(** Under non-negative holdings a row of positive value is held. *)
Lemma positive_value_held (held : gmap string Q) (df : list MergedAsset)
    (v : ValuedAsset) (x : Q) :
  (forall k q, held !! k = Some q -> 0 <= q) ->
  v ∈ valued_rows held df -> Value_USD v = Fin x -> 0 < x -> 0 < Holding v.
Proof.
  intros Hheld Hv Ex Hpos.
  destruct (decide (0 < Holding v)) as [H | H]; [exact H |].
  pose proof (unheld_value_zero held df v x Hheld Hv H Ex). exfalso. lra.
Qed.

(** X2: with holdings that are not negative, the valued table gives every
    asset a holding that is not negative; an asset that is not held (no
    positive holding) has value 0 or a missing value, and so an asset
    with a positive value is a held one. *)
Theorem unheld_rows_carry_no_value (df : list MergedAsset)
    (holdings_dict : option (gmap string Q)) (v : ValuedAsset) :
  (forall k q, effective_holdings holdings_dict !! k = Some q -> 0 <= q) ->
  v ∈ (calculate_portfolio_metrics df holdings_dict).1 ->
  0 <= Holding v /\
  (~ 0 < Holding v ->
   Value_USD v = NaN \/ exists x, Value_USD v = Fin x /\ x == 0) /\
  (forall x, Value_USD v = Fin x -> 0 < x -> 0 < Holding v).
Proof.
  intros Hheld. rewrite calculate_portfolio_metrics_unfold. cbn [fst].
  intros Hv. split; [| split].
  - unfold valued_rows in Hv. apply list_elem_of_fmap in Hv as (r & -> & _).
    cbn [Holding]. apply map_fillna0_nonneg, Hheld.
  - intros Hneg. destruct (Value_USD v) as [| x] eqn:Ex; [left; reflexivity |].
    right. exists x. split; [reflexivity |].
    eapply unheld_value_zero; eauto.
  - intros x Ex Hpos. eapply positive_value_held; eauto.
Qed.

Lemma unheld_rows_carry_no_value_witness :
  exists v : ValuedAsset,
    (calculate_portfolio_metrics example_merged (Some ∅)).1 !! 0%nat = Some v /\
    0 <= Holding v /\
    (~ 0 < Holding v ->
     Value_USD v = NaN \/ exists x, Value_USD v = Fin x /\ x == 0) /\
    (forall x, Value_USD v = Fin x -> 0 < x -> 0 < Holding v).
Proof.
  eexists. split; [vm_compute; reflexivity |].
  apply (unheld_rows_carry_no_value example_merged (Some ∅)).
  - intros k q H. cbn in H. rewrite lookup_empty in H. discriminate.
  - vm_compute. apply list_elem_of_here.
Defined.

Section LargestPosition.

Variable held : gmap string Q.
Variable df : list MergedAsset.
Hypothesis held_nonneg : forall k q, held !! k = Some q -> 0 <= q.

Let valued := valued_rows held df.
Let shown := boolean_mask (fun v : ValuedAsset => 0 < Holding v) (with_index valued).

Lemma shown_elem (i : nat) (v : ValuedAsset) :
  (i, v) ∈ shown <-> valued !! i = Some v /\ 0 < Holding v.
Proof.
  unfold shown, boolean_mask. rewrite list_elem_of_filter, elem_of_with_index.
  cbn. tauto.
Qed.

Lemma largest_of_shown (m : PortfolioMetrics) :
  total_value m = series_sum (Value_USD <$> valued) ->
  0 < total_value m ->
  exists (v : ValuedAsset) (x : Q),
    largest_position shown m = Ok (Some v) /\
    v ∈ valued /\ 0 < Holding v /\ Value_USD v = Fin x /\
    forall (w : ValuedAsset) (y : Q),
      w ∈ valued -> 0 < Holding w -> Value_USD w = Fin y -> y <= x.
Proof.
  intros Htotal Hpos. unfold largest_position.
  destruct (Qlt_le_dec 0 (total_value m)) as [_ | Hle]; [| exfalso; lra].
  rewrite Htotal in Hpos.
  destruct (positive_sum_has_positive _ Hpos) as (x0 & Hx0 & Hx0pos).
  apply list_elem_of_fmap in Hx0 as (v0 & Ev0 & Hv0).
  assert (Hheld0 : 0 < Holding v0).
  { eapply positive_value_held; eauto. }
  apply list_elem_of_lookup in Hv0 as [i0 Hi0].
  set (column := (fun p : nat * ValuedAsset => (p.1, Value_USD p.2)) <$> shown).
  assert (Hcol0 : (i0, Fin x0) ∈ column).
  { unfold column. apply list_elem_of_fmap. exists (i0, v0).
    split; [cbn; congruence | apply shown_elem; auto]. }
  unfold idxmax_skipna. pose proof (idxmax_scan_spec column None) as Hscan.
  destruct (idxmax_scan None column) as [[l x] |].
  - destruct Hscan as ([Hin | Hb] & Hmax & _); [| discriminate].
    apply list_elem_of_fmap in Hin as ([l' v] & [= -> Ev] & Hv).
    cbn [fst snd] in *. cbn [bind].
    rewrite (loc_label_elem shown l' v); [| apply boolean_mask_labels | exact Hv].
    cbn [bind]. apply shown_elem in Hv as [Hlv Hheld].
    exists v, x. split; [reflexivity |].
    split; [eapply list_elem_of_lookup_2, Hlv |].
    split; [exact Hheld | split; [congruence |]].
    intros w y Hw Hwheld Ey. apply list_elem_of_lookup in Hw as [j Hj].
    apply (Hmax j y). unfold column. apply list_elem_of_fmap. exists (j, w).
    split; [cbn; congruence | apply shown_elem; auto].
  - destruct Hscan as [_ Hnone]. exfalso. exact (Hnone i0 x0 Hcol0).
Qed.

End LargestPosition.

(** ** One run of the script *)

Lemma custom_holdings_nonneg (use_custom_portfolio : bool)
    (btc eth ada matic sol : Q) :
  0 <= btc -> 0 <= eth -> 0 <= ada -> 0 <= matic -> 0 <= sol ->
  forall k q,
    effective_holdings (custom_holdings use_custom_portfolio btc eth ada matic sol)
      !! k = Some q ->
    0 <= q.
Proof.
  intros Hb He Ha Hm Hs k q. destruct use_custom_portfolio; cbn.
  - intros H.
    repeat (apply lookup_insert_Some in H as [[_ <-] | [_ H]]; [assumption |]).
    rewrite lookup_empty in H. discriminate.
  - apply default_holdings_nonneg.
Qed.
+ + + + +
● **Prompt**: From the listing, copy each line containing the word "string".

● **Task solution**:
Lemma positive_value_held (held : gmap string Q) (df : list MergedAsset)
    (holdings_dict : option (gmap string Q)) (v : ValuedAsset) :
Variable held : gmap string Q.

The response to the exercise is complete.